For as long as I can remember, I have loved to perform and write, but it was not until the summer following my Sophomore year in high school that I felt these passions truly impact my life. I had never believed that I needed to expend much effort to succeed in acting until I enrolled in the Willows Theatre Summer Conservatory. When I stood before the directors and fifty other students, performing a monologue for the fourth consecutive time and speaking each line with such fierce intensity that my face began to resemble a shiny red apple, only then was I able to comprehend the amount of energy and focus a great actor must have. Moreover, both the Conservatory and the creative writing seminar I took that summer taught me the power of my own feelings and convictions. Livia, the Conservatory director, showed me that to truly become a character, I must look inside myself and use my own emotions to convey what the character feels.

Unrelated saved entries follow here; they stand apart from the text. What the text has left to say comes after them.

(** * zap: ranking validation, move replay and subtask creation

    A shallow embedding of the Go packages [zap/gemini] and [zap/tasks]
    (the prioritizer and the subtask materializer) together with the
    properties their specification states about them.

    Remote collaborators (the task store and the text-generation service)
    are a record of state-passing operations; the workflow functions are
    written once against that record, in a small state-and-error monad that
    also keeps the trace of the remote calls issued. *)

From Stdlib Require Import List String Ascii Bool Arith NArith ZArith Lia.
From Stdlib Require Import Permutation Sorted DecimalString DecimalN.
From Stdlib Require Import Floats.SpecFloat.
Import ListNotations.
Local Open Scope list_scope.
Local Open Scope string_scope.

Set Implicit Arguments.

(* ================================================================== *)
(** ** Go strings and formatting *)

Module GoString.

(** [len(s)]: the number of bytes. *)
Definition len (s : string) : nat := String.length s.

(** [a < b] on Go strings: bytewise lexicographic order. *)
Definition lt (a b : string) : bool := String.ltb a b.

(** [strings.TrimPrefix]. *)
Definition TrimPrefix (s p : string) : string :=
  if String.prefix p s
  then String.substring (len p) (len s - len p) s
  else s.

Fixpoint rev (s : string) : string :=
  match s with
  | EmptyString => EmptyString
  | String c s' => rev s' ++ String c EmptyString
  end.

(** [strings.TrimSuffix]. *)
Definition TrimSuffix (s p : string) : string :=
  if String.prefix (rev p) (rev s)
  then String.substring 0 (len s - len p) s
  else s.

(** [%d] of a non-negative integer: its decimal digits, no padding. *)
Definition itoa (n : N) : string :=
  NilEmpty.string_of_uint (N.to_uint n).

Fixpoint zeros (k : nat) : string :=
  match k with
  | O => EmptyString
  | S k' => String "0" (zeros k')
  end.

(** [fmt.Sprintf("%05d", n)] for [n >= 0]: the decimal digits of [n],
    left-padded with zeros up to a width of 5.  The width is a minimum:
    a number of six digits or more is printed in full. *)
Definition Sprintf_05d (n : N) : string :=
  let d := itoa n in zeros (5 - len d) ++ d.

(** The number a string of decimal digits denotes (Horner's rule);
    a byte that is not a digit counts as its offset from ["0"]. *)
Definition digit_value (c : ascii) : N := N_of_ascii c - 48.

Definition is_digit (c : ascii) : bool :=
  (48 <=? N_of_ascii c)%N && (N_of_ascii c <=? 57)%N.

Fixpoint decimal_acc (acc : N) (s : string) : N :=
  match s with
  | EmptyString => acc
  | String c s' => decimal_acc (10 * acc + digit_value c) s'
  end.

Definition decimal_value (s : string) : N := decimal_acc 0 s.

Fixpoint all_digits (s : string) : bool :=
  match s with
  | EmptyString => true
  | String c s' => is_digit c && all_digits s'
  end.

End GoString.

(* ================================================================== *)
(** ** float64 *)

(** IEEE 754 binary64 values, as [spec_float] with [prec = 53] and
    [emax = 1024]; comparisons are [SFltb] and [SFleb], under which a NaN
    is neither below nor above anything. *)
Module Float64.

Definition t := spec_float.

Definition of_Z (z : Z) : t := binary_normalize 53 1024 z 0 false.

Definition zero : t := Eval cbv in of_Z 0.
Definition fifty : t := Eval cbv in of_Z 50.
Definition hundred : t := Eval cbv in of_Z 100.

Definition ltb (x y : t) : bool := SFltb x y.
Definition leb (x y : t) : bool := SFleb x y.

Definition is_nan (x : t) : bool :=
  match x with S754_nan => true | _ => false end.

(** [0 <= x <= 100]. *)
Definition in_0_100 (x : t) : bool := leb zero x && leb x hundred.

End Float64.

(* ================================================================== *)
(** ** Data model *)

(** [tasksapi.Task] and [tasksapi.TaskList], restricted to the fields the
    program reads or writes.  An empty [Parent] means a top-level task,
    an empty [Due] means no due date. *)
Record Task := mkTask {
  Id : string;
  Title : string;
  Due : string;
  Notes : string;
  Status : string;
  Parent : string;
  Position : string
}.

Record TaskList := mkTaskList {
  TaskList_Id : string;
  TaskList_Title : string
}.

(** [gemini.TaskPriority]. *)
Record TaskPriority := mkTaskPriority {
  TaskID : string;
  Priority : Float64.t;
  Explanation : string;
  NewPosition : string
}.

(** [gemini.SubtaskSuggestion]. *)
Record SubtaskSuggestion := mkSubtaskSuggestion {
  ParentTaskID : string;
  Subtasks : list string;
  Rationale : string
}.

(** The two requests sent to the text-generation service.  Each prompt is
    a fixed template around the JSON rendering of the submitted batch, so
    it is determined by the batch. *)
Inductive Prompt :=
| RankingPrompt (tasks : list Task)
| SubtaskPrompt (tasks : list Task).

(* ================================================================== *)
(** ** The Go library routines the program calls *)

(** What [sort.Slice] asks of its [less] argument. *)
Record strict_weak_order (A : Type) (less : A -> A -> bool) : Prop := {
  swo_irrefl : forall a, less a a = false;
  swo_trans : forall a b c,
      less a b = true -> less b c = true -> less a c = true;
  swo_incomparable : forall a b c,
      less a b = false -> less b c = false -> less a c = false
}.

(** [sorted_by less l]: no element of [l] is [less] than an earlier one. *)
Definition sorted_by (A : Type) (less : A -> A -> bool) (l : list A) : Prop :=
  StronglySorted (fun a b => less b a = false) l.

(** The library routines: [strings.TrimSpace], [strings.ToLower],
    [json.Unmarshal] at the two slice types the program decodes into
    ([inl] is the decode error's text), and [sort.Slice]. *)
Record GoRuntime := {
  TrimSpace : string -> string;
  ToLower : string -> string;
  Unmarshal_TaskPriority : string -> string + list TaskPriority;
  Unmarshal_SubtaskSuggestion : string -> string + list SubtaskSuggestion;
  sort_Slice : forall A : Type, (A -> A -> bool) -> list A -> list A
}.

(** What is relied on about them.
    - A JSON number never decodes to a NaN: JSON has no such literal, and
      a number out of the float64 range is a decode error.
    - [sort.Slice] rearranges the slice into an order sorted by [less];
      the order of elements that compare equal is not specified. *)
Record GoRuntimeLaws (G : GoRuntime) : Prop := {
  Unmarshal_number : forall s ps,
      Unmarshal_TaskPriority G s = inr ps ->
      Forall (fun p => Float64.is_nan (Priority p) = false) ps;
  sort_Slice_perm : forall (A : Type) (less : A -> A -> bool) l,
      Permutation l (sort_Slice G less l);
  sort_Slice_sorted : forall (A : Type) (less : A -> A -> bool) l,
      strict_weak_order less -> sorted_by less (sort_Slice G less l)
}.

(* ================================================================== *)
(** ** Remote collaborators *)

(** The remote operations, over a world [W] they may read and change.
    Each returns the new world and either the error's text or the value.
    [Tasks_Move] takes the [Previous] parameter when the call sets it;
    [Tasks_Insert] takes the task body and the [Parent] parameter. *)
Record Backend (W : Type) := {
  Tasklists_List : W -> W * (string + list TaskList);
  Tasks_List : string -> W -> W * (string + list Task);
  Tasks_Get : string -> string -> W -> W * (string + Task);
  Tasks_Move : string -> string -> option string -> W -> W * (string + Task);
  Tasks_Insert : string -> Task -> string -> W -> W * (string + Task);
  GenerateContent : Prompt -> W -> W * (string + list (list string))
}.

Similarly, I learned from Lisa, my writing teacher, that it is ALL material, meaning everything I think or perceive can be shaped into a work of literature. From these experiences, I gained a deeper self-knowledge, learned the value of my own opinions, and realized that no matter how much natural talent I have in any area, I will not excel without extreme dedication.
My change in outlook is reflected in the personal choices I made thereafter. Formerly, I had been hesitant to express original ideas, but the confidence I gained in voicing my opinions deepened my existing friendships and helped me connect with others who shared similar values. I discovered friends who love to write, and our initiative led to the founding of the Creative Writers Club. I also began to think seriously about how sheltered youth are in Orinda, my small suburban community. Many students at my high school tend to simply turn a blind eye to social issues such as AIDS and suicide, so I decided to run for student government on the platform of increasing awareness at Miramonte. I was elected to the position; however, I met with some opposition from other student leaders and soon discovered that implementing my ideas was going to be a difficult task. The tenacity I learned on the stage has been an invaluable asset in my job as Student Body Vice President, and because I persevered and gathered the support of others, my school is now organizing a charity benefit dance and an assembly on the causes of suicide.

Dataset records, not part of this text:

(** * dave: scenario-to-artifact compilation, embedded and verified

    A shallow embedding of the Python automation scripts of the dave
    co-simulation ([class_simulation.py], [createODMatrixFile.py],
    [createSUMOConfigFile.py], [createAdditionalFile.py],
    [createOmnetppFile.py]) together with the properties of its
    natural-language specification.

    Conventions of the embedding:
    - a Python [float] is an IEEE-754 binary64 value ([spec_float] with
      precision 53 and maximal exponent 1024), computed with the
      correctly rounded operations of the Standard Library;
    - a [datetime.timedelta] is its number of microseconds, a [datetime]
      the number of microseconds since the midnight that starts ordinal
      day 0 of the proleptic Gregorian calendar;
    - the duration of a scenario is a [pandas.Timedelta], as it comes
      out of the table of [main.py]: a number of nanoseconds, with the
      arithmetic of pandas 2 (a quotient goes through binary64 and is
      cut to whole nanoseconds, [total_seconds] and the addition to a
      [datetime] see the whole microseconds only);
    - a [pathlib.Path] is its list of components, the file system a
      finite map from paths to nodes, on a POSIX system without links.
      The map interprets no component: a path stands for the file it
      names as long as it is resolved (steps up [..] at its head only,
      then plain names: one component each, neither [.] nor [..]) and
      does not come back by name into a directory that it has left.
      The properties that compare paths assume plain names of the
      scenario (its identifier, its traffic directory, its network);
    - a text file holds its decoded text; reading in text mode
      translates the line ends;
    - code that can raise returns in a state-and-exception monad over
      the file system. *)

From Stdlib Require Import ZArith String Ascii List Lia Bool.
From Stdlib Require Import QArith Qabs.
From Stdlib Require Import DecimalString.
From Stdlib Require DecimalZ.
From Stdlib Require Import Floats.SpecFloat.
From stdpp Require Import gmap strings list fin_maps.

Performing and writing have played a pivotal role in all aspects of my life throughout high school, and they will influence me greatly in the future as well. Although I do not know whether that future holds a career in entertainment, in any profession I choose, from psychology to linguistics, I will employ the diligence, assertiveness, and insight the arts have given me. My arts background has also created in me the belief that life is a constant search for a deeper understanding of self and others, and I plan to continue learning, in and out of school, for the rest of my life.

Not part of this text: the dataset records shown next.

(** * KoSpeech: the Speller decoder, the model around it and the feature classes

    A shallow embedding of [Speller.__init__], [Speller.forward_step],
    [Speller.forward] and [Speller.validate_args]
    (kospeech/model/decoder.py), and of the part of torch's tensor
    interface these methods rely on (shapes, [view], [squeeze], indexing,
    boolean masks), followed by the properties of the decoding loop; then
    [ListenAttendSpell] (kospeech/model/las.py), which runs the decoder on
    the outputs of an encoder, and the choice of the feature library in
    [MelSpectrogram] and [MFCC] (kospeech/data/audio/feature.py).

    Conventions.
    - A tensor is its shape together with its elements in row-major order.
    - Python [int]s are [Z]; Python [float]s are kept as the rationals their
      literals denote ([Q]); tensor sizes are [nat].
    - A Python object is its attribute dictionary ([gmap string pyval]).
    - Exceptions, the ambient random sources and the mutable language model
      are threaded through a state-and-exception monad [M]. *)

From Stdlib Require Import ZArith QArith List Lia.
From stdpp Require Import gmap strings list fin_maps.

Local Open Scope string_scope.
Local Open Scope list_scope.
Local Open Scope Z_scope.

(** ** Exceptions and results *)

Inductive exn : Type :=
| ValueError (msg : string)
| AttributeError (name : string)
| TypeError (msg : string)
| RuntimeError (msg : string)
| IndexError (msg : string)
| KeyError (key : string).

Inductive result (A : Type) : Type :=
| Ok (a : A)
| Raise (e : exn).
Arguments Ok {A} a.
Arguments Raise {A} e.

(** ** Tensors *)

Record tensor (A : Type) : Type := Tensor { shape : list nat; flat : list A }.
Arguments Tensor {A} shape flat.
Arguments shape {A} t.
Arguments flat {A} t.

Definition prod_list (s : list nat) : nat := foldr Nat.mul 1%nat s.

Definition numel {A} (t : tensor A) : nat := prod_list (shape t).

Definition ndim {A} (t : tensor A) : nat := length (shape t).

Definition wf_tensor {A} (t : tensor A) : Prop := length (flat t) = numel t.

(** [t.size(i)] *)
Definition size {A} (t : tensor A) (i : nat) : result nat :=
  match shape t !! i with
  | Some n => Ok n
  | None => Raise (IndexError "Dimension out of range")
  end.

(** [t.view(sizes...)]; one entry of [sizes] may be [-1]. *)
Definition view {A} (sizes : list Z) (t : tensor A) : result (tensor A) :=
  if existsb (fun d => d <? -1) sizes then
    Raise (RuntimeError "invalid shape dimension")
  else
    let known := List.filter (fun d => negb (d =? -1)) sizes in
    let p := prod_list (map Z.to_nat known) in
    match List.filter (fun d => d =? -1) sizes with
    | [] =>
        if (p =? numel t)%nat then Ok (Tensor (map Z.to_nat sizes) (flat t))
        else Raise (RuntimeError "shape is invalid for input size")
    | [_] =>
        if (p =? 0)%nat then
          Raise (RuntimeError "shape is invalid or the unspecified dimension is ambiguous")
        else if (numel t mod p =? 0)%nat then
          Ok (Tensor (map (fun d => if d =? -1 then (numel t / p)%nat else Z.to_nat d) sizes)
                     (flat t))
        else Raise (RuntimeError "shape is invalid for input size")
    | _ => Raise (RuntimeError "only one dimension can be inferred")
    end.

(** [t.squeeze(dim)]: the dimension is dropped only when its size is 1. *)
Definition squeeze {A} (dim : nat) (t : tensor A) : result (tensor A) :=
  match shape t !! dim with
  | None => Raise (IndexError "Dimension out of range")
  | Some d =>
      if (d =? 1)%nat then Ok (Tensor (take dim (shape t) ++ drop (S dim) (shape t)) (flat t))
      else Ok t
  end.
(** * order_app: the order and return workflows of [tub.py]

    A shallow embedding of the SQLite tables that [Database.init_db]
    creates and of the Flask handlers that read and write them, followed
    by the properties of the workflows.

    Conventions of the embedding.
    - A table is the list of its rows in rowid order; a nullable column
      is an [option]; [CURRENT_TIMESTAMP] is the argument [now], a
      number of seconds.
    - A field of a JSON object is a [jfield]: absent, [null] or given.
    - [teardown_request] commits whatever the handler executed, also
      after an exception (the rollback that follows that commit finds
      nothing to undo), so a handler is a function from the database
      before the request to the response and the database after it. *)

From Stdlib Require Import ZArith Ascii String List Bool Lia.
From stdpp Require Import base gmap strings sorting.
Import ListNotations.

Local Open Scope string_scope.
Local Open Scope Z_scope.

(** ** JSON fields and Python truthiness *)

Inductive jfield (A : Type) : Type :=
| Absent
| JNull
| Given (a : A).

Arguments Absent {A}.
Arguments JNull {A}.
Arguments Given {A} a.

(** [d.get(k)]: [None] when the key is absent or holds [null]. *)
Definition get {A} (f : jfield A) : option A :=
  match f with
  | Given a => Some a
  | _ => None
  end.

(** [d.get(k, dflt)]: the default only replaces an absent key. *)
Definition get_or {A} (f : jfield A) (dflt : A) : option A :=
  match f with
  | Absent => Some dflt
  | JNull => None
  | Given a => Some a
  end.

(** [not s] for [s] a string or [None]. *)
Definition falsy (s : option string) : bool :=
  match s with
  | None => true
  | Some s => String.eqb s ""
  end.

(** [a == b] for [a] a string or [None] and [b] a string literal. *)
Definition py_eq (a : option string) (b : string) : bool :=
  match a with
  | Some s => String.eqb s b
  | None => false
  end.

(** ** Tables *)

Module sessions.
Record row := {
  username : string;
  expiry : Z }.
End sessions.

Module decisions.
(** [CREATE TABLE decisions]: there is no [campaign_id] column. *)
Record row := {
  id : Z;
  order_id : string;
  decision : string;
  warehouse : option string;
  product_name : option string;
  quantity : option Z;
  sku : option string;
  barcode : option string;
  username : string;
  role : string;
  main_save : option Z;
  timestamp : option Z }.

Definition columns : list string :=
  ["id"; "order_id"; "decision"; "warehouse"; "product_name"; "quantity";
   "sku"; "barcode"; "username"; "role"; "main_save"; "timestamp"].
End decisions.

Module return_status.
Record row := {
  id : Z;
  order_id : string;
  campaign_id : string;
  product_name : option string;
  sku : option string;
  quantity : option Z;
  supplier_status : option string;
  seller_status : option string;
  supplier_username : option string;
  seller_username : option string;
  supplier_accepted_at : option Z;
  supplier_delivered_at : option Z;
  seller_accepted_at : option Z;
  created_at : option Z }.
End return_status.

Module daily_orders.
Record row := {
  id : Z;
  order_id : string;
  campaign_id : string;
  product_name : option string;
  sku : option string;
  quantity : option Z;
  seller_decision : option string;
  supplier_decision : option string;
  seller_username : option string;
  supplier_username : option string;
  status : option string;
  alternative_product : option string;
  created_at : option Z;
  updated_at : option Z }.
End daily_orders.

Module accepted_returned.
Record row := {
  id : Z;
  campaign_id : string;
  order_id : string;
  product_name : option string;
  quantity : option Z;
  status : string;
  seller_username : option string;
  supplier_username : option string;
  timestamp : option Z }.
End accepted_returned.

(** The database of [data/orders.db].  [processed_orders] has the
    username as primary key, so it is a finite map; [seq_*] is the
    [sqlite_sequence] entry of an AUTOINCREMENT table, the largest id
    it ever gave out. *)
Record DB := {
  sessions : gmap string sessions.row;
  decisions : list decisions.row;
  seq_decisions : Z;
  return_status : list return_status.row;
  seq_return_status : Z;
  daily_orders : list daily_orders.row;
  seq_daily_orders : Z;
  processed_orders : gmap string Z;
  accepted_returned : list accepted_returned.row;
  seq_accepted_returned : Z }.

Definition empty_db : DB :=
  {| sessions := ∅;
     decisions := []; seq_decisions := 0;
     return_status := []; seq_return_status := 0;
     daily_orders := []; seq_daily_orders := 0;
     processed_orders := ∅;
     accepted_returned := []; seq_accepted_returned := 0 |}.

(** The id an AUTOINCREMENT column gives to a new row: one more than
    the largest id that the table holds or ever held. *)
Definition next_rowid (seq : Z) (ids : list Z) : Z :=
  fold_right Z.max seq ids + 1.

(** ** Users and responses *)

(** An entry of [CONFIG["users"]], as [get_user_from_token] returns it. *)
Record user := {
  username : string;
  role : string;
  assigned_stores : list string }.

Inductive body : Type :=
| Detail (detail : string)
| Message (status message : string)
| MessagePdf (status message : string) (pdf_filename : option string)
| Saved (pdf_filename : string) (files : list string)
| Locked (detail : string)
| Attachment (content : string).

As I sit composing a short story on the computer in my father's office, my gaze falls on another photograph hanging from the wall opposite the portrait of the girl. A young woman smiles thoughtfully down at me from the height of a raised stage, several strands of her golden-brown hair tumbling out of a tall hat. Her stance is straight and graceful, and her amber-colored eyes are bright and determined. Yet what I notice most about her is that despite the thick stage makeup covering it, her face bears the unmistakable glow of pride.